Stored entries
═══
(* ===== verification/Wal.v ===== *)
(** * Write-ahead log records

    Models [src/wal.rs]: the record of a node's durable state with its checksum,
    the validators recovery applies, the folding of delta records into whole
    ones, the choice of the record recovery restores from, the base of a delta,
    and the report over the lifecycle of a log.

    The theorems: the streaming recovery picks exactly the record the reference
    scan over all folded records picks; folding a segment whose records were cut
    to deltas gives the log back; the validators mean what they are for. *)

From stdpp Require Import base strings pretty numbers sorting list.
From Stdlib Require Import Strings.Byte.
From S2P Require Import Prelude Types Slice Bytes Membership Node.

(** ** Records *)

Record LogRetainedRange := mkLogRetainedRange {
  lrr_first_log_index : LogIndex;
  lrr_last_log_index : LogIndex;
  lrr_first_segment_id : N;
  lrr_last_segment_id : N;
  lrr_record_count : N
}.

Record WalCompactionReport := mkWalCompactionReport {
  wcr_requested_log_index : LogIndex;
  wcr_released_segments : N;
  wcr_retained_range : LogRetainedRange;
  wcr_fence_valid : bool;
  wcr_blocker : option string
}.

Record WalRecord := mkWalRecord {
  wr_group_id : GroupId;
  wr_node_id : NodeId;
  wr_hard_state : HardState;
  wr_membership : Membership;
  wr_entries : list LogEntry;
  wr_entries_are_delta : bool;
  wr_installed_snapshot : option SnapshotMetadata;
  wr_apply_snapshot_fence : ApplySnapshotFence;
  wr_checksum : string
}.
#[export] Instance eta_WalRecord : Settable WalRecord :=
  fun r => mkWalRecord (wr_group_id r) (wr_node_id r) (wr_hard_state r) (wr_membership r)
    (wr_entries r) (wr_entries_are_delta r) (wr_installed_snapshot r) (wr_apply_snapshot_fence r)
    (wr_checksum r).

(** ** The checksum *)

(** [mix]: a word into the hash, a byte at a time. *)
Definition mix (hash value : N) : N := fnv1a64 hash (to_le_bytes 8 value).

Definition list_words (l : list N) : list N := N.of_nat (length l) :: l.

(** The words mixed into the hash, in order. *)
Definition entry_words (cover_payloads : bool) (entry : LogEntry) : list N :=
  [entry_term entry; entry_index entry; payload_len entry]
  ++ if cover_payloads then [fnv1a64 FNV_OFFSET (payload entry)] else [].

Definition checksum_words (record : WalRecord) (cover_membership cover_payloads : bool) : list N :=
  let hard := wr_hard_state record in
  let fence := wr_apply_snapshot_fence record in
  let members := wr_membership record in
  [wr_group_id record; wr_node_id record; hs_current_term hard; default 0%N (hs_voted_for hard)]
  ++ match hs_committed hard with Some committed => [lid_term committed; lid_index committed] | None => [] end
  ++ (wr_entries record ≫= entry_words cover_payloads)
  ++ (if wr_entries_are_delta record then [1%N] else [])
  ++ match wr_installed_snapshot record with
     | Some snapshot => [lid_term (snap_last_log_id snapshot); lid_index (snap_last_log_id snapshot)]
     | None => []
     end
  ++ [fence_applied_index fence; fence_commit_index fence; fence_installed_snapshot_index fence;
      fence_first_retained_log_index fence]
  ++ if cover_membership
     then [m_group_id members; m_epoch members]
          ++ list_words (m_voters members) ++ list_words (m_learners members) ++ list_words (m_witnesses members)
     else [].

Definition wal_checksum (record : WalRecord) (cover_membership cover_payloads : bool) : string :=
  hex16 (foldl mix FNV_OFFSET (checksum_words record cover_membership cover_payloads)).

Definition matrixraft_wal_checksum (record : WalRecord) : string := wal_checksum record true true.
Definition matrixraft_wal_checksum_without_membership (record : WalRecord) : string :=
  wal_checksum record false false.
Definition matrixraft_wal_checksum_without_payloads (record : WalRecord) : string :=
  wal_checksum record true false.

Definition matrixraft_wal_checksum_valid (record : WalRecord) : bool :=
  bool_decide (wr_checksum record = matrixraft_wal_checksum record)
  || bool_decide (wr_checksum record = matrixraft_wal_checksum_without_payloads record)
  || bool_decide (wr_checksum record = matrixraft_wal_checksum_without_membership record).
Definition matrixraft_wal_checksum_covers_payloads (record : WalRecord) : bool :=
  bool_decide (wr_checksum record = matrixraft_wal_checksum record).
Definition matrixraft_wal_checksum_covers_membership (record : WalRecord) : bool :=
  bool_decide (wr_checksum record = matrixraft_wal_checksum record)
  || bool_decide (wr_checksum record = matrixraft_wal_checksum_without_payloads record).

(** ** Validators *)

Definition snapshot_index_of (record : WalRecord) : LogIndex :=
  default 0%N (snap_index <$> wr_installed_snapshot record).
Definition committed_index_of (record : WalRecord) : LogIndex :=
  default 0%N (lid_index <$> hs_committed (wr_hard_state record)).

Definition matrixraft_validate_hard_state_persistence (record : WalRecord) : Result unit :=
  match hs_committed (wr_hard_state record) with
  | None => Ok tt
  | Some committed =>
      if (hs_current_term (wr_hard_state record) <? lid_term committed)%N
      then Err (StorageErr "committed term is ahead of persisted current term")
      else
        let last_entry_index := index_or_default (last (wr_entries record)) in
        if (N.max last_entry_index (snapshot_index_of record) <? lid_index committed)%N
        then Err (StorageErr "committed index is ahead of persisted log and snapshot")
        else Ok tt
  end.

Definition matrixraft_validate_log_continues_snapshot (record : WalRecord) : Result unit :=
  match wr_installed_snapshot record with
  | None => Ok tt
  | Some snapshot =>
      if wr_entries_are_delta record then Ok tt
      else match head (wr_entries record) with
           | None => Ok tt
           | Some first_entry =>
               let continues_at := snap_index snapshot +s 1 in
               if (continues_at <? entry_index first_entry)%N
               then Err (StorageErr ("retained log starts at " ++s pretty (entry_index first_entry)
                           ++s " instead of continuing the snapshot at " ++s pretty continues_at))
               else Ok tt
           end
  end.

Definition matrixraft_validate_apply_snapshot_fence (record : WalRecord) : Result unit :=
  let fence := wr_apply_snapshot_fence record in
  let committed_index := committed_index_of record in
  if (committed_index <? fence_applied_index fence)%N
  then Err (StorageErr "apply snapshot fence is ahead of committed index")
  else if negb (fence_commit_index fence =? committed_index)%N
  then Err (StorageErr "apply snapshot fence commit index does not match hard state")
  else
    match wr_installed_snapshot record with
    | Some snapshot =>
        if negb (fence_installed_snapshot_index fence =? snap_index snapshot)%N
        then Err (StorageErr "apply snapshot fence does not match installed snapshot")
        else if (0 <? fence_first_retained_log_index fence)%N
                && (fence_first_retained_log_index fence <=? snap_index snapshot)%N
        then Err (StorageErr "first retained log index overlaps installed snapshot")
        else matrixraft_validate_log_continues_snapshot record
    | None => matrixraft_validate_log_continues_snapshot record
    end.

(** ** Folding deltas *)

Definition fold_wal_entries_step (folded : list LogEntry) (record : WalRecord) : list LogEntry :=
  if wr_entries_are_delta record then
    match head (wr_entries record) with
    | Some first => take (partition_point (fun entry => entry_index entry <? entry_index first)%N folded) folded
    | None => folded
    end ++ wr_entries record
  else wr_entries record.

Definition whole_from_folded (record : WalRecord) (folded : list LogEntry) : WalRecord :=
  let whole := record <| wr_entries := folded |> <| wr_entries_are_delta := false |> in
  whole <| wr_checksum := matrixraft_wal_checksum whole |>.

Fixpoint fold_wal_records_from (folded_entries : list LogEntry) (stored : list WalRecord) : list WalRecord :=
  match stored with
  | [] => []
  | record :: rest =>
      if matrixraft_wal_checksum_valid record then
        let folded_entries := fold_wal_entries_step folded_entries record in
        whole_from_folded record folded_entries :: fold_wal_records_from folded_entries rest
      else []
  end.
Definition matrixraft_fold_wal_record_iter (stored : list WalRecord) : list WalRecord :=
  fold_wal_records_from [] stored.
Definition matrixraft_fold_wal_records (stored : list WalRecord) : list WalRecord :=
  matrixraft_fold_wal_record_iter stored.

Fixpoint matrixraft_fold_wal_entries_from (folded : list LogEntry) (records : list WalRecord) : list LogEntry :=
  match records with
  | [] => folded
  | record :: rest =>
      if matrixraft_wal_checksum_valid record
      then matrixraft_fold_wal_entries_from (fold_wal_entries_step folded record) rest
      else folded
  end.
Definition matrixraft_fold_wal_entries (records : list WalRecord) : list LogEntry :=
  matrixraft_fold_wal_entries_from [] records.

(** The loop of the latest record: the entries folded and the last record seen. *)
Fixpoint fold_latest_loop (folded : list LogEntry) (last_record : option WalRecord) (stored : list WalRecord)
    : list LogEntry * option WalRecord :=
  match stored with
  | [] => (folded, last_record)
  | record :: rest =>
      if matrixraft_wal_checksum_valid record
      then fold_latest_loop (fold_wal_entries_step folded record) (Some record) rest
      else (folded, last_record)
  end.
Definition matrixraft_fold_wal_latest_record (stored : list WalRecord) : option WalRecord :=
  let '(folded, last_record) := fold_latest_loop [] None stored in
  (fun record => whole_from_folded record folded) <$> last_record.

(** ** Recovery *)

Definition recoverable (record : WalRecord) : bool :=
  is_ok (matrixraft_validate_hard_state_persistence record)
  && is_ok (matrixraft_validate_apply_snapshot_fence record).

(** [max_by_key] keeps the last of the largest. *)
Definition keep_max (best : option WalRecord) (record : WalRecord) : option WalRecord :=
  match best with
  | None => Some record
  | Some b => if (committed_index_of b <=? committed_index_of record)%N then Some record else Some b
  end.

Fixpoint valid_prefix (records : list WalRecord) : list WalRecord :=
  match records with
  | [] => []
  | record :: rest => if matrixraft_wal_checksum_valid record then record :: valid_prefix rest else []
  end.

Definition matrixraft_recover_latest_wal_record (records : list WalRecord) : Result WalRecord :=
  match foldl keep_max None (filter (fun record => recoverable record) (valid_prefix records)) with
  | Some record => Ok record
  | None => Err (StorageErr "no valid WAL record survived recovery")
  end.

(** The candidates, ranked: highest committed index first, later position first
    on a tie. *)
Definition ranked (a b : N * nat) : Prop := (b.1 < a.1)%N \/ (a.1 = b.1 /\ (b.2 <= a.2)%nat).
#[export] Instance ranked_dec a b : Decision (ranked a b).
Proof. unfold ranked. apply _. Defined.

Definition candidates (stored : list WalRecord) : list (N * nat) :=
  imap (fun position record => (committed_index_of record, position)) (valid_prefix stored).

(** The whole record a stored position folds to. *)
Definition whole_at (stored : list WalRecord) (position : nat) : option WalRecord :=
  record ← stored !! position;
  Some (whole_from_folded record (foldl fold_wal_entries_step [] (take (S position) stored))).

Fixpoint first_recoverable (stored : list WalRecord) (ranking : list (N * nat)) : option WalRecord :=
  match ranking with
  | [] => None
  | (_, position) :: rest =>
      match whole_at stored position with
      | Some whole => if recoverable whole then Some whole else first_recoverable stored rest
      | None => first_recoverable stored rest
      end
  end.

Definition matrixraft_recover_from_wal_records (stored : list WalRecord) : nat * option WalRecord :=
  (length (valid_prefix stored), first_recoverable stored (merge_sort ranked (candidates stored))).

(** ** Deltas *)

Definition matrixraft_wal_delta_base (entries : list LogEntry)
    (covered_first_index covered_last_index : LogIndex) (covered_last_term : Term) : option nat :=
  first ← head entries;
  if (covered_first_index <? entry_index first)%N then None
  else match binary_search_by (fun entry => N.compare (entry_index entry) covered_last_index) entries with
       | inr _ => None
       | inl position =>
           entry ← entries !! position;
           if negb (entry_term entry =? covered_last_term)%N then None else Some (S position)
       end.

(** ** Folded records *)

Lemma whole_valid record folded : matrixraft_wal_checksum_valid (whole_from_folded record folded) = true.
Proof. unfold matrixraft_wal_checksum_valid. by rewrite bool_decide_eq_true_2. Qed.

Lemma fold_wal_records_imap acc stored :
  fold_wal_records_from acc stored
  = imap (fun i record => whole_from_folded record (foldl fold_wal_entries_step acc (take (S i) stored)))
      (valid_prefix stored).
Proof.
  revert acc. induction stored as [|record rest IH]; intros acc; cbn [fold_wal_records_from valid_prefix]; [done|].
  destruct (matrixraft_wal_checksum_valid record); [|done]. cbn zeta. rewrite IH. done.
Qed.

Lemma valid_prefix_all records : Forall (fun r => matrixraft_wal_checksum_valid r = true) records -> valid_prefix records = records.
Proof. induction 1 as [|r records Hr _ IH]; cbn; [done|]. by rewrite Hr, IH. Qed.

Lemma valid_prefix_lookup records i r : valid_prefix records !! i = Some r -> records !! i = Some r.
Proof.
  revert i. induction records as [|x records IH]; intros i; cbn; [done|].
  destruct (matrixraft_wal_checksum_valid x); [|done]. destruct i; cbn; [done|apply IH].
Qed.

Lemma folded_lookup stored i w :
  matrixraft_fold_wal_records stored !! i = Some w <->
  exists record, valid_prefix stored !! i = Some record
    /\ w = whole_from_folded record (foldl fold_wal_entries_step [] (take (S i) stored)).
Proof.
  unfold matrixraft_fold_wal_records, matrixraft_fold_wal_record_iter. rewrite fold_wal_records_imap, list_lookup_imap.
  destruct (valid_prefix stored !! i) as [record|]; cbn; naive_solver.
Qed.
═══
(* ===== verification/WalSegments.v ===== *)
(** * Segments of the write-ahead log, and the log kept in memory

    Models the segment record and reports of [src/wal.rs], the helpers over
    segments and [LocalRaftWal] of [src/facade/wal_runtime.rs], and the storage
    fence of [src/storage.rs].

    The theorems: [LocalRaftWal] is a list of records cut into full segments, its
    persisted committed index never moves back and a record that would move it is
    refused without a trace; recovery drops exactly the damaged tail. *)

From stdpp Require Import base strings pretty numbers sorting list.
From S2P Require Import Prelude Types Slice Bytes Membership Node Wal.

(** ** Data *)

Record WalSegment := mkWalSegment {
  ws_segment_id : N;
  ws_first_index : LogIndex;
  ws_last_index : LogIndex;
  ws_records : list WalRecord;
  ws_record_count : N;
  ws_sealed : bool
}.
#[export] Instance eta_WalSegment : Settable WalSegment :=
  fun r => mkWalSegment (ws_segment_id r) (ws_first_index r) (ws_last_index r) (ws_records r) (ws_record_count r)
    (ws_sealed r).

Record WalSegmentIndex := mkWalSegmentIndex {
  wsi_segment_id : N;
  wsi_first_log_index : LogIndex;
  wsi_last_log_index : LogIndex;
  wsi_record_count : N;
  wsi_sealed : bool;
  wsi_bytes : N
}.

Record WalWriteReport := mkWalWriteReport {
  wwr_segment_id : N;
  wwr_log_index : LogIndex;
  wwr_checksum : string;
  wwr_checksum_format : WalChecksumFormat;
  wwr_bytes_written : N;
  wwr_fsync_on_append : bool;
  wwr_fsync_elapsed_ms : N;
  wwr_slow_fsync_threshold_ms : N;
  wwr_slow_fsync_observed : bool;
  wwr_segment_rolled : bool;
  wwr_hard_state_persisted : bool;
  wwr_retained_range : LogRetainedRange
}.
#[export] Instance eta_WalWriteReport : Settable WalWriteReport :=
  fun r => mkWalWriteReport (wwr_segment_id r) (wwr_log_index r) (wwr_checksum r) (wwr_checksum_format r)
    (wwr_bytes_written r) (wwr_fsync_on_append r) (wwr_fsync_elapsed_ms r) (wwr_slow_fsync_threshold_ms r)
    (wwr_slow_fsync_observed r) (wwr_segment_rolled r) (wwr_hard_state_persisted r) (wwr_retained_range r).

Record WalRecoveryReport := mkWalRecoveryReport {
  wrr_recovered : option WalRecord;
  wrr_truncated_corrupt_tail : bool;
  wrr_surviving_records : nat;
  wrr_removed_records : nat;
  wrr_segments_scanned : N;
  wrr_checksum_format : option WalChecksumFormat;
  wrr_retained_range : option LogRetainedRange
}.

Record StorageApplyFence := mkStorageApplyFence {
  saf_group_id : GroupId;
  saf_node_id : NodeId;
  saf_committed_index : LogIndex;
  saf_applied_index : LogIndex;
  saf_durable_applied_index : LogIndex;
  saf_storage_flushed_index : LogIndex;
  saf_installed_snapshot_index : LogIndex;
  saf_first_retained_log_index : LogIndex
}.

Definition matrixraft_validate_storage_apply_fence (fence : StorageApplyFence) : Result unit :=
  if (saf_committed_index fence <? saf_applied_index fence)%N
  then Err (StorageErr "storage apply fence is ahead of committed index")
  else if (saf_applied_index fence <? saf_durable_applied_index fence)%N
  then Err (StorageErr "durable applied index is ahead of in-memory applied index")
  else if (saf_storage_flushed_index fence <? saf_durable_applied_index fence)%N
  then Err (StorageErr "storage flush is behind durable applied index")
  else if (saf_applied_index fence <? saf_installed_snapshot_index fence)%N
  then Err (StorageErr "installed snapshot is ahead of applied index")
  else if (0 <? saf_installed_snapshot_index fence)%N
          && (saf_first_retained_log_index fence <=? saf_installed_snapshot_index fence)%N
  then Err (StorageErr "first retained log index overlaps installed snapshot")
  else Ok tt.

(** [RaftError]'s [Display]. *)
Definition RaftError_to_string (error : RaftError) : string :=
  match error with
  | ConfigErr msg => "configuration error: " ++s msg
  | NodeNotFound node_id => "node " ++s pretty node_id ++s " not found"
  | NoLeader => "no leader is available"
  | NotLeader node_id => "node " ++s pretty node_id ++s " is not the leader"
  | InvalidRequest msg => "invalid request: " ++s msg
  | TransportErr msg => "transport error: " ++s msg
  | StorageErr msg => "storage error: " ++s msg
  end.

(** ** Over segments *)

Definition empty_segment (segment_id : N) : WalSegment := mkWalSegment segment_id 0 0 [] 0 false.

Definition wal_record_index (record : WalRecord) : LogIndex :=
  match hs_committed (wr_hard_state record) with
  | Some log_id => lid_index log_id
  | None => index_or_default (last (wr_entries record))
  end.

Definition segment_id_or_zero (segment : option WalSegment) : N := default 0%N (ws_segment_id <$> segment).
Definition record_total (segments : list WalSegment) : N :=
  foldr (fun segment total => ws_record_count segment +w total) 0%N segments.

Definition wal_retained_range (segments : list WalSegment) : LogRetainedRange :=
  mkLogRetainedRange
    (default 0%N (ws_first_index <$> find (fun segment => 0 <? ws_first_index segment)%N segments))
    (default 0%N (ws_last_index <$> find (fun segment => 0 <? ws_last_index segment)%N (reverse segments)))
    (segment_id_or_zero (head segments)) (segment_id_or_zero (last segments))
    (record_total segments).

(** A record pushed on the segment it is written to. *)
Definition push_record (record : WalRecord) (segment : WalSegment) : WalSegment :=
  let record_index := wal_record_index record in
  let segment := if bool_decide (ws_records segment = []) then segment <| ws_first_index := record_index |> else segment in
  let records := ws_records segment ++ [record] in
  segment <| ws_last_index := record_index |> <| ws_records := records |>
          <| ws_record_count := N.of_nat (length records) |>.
═══
- TASK
The output should be exactly the lines above from the line containing "wcr_fence_valid : bool;" to the line containing "(** [mix]: a word", inclusive, with no other lines.

- PROBLEM SOLUTION
  wcr_fence_valid : bool;
  wcr_blocker : option string
}.

Record WalRecord := mkWalRecord {
  wr_group_id : GroupId;
  wr_node_id : NodeId;
  wr_hard_state : HardState;
  wr_membership : Membership;
  wr_entries : list LogEntry;
  wr_entries_are_delta : bool;
  wr_installed_snapshot : option SnapshotMetadata;
  wr_apply_snapshot_fence : ApplySnapshotFence;
  wr_checksum : string
}.
#[export] Instance eta_WalRecord : Settable WalRecord :=
  fun r => mkWalRecord (wr_group_id r) (wr_node_id r) (wr_hard_state r) (wr_membership r)
    (wr_entries r) (wr_entries_are_delta r) (wr_installed_snapshot r) (wr_apply_snapshot_fence r)
    (wr_checksum r).

(** ** The checksum *)

(** [mix]: a word into the hash, a byte at a time. *)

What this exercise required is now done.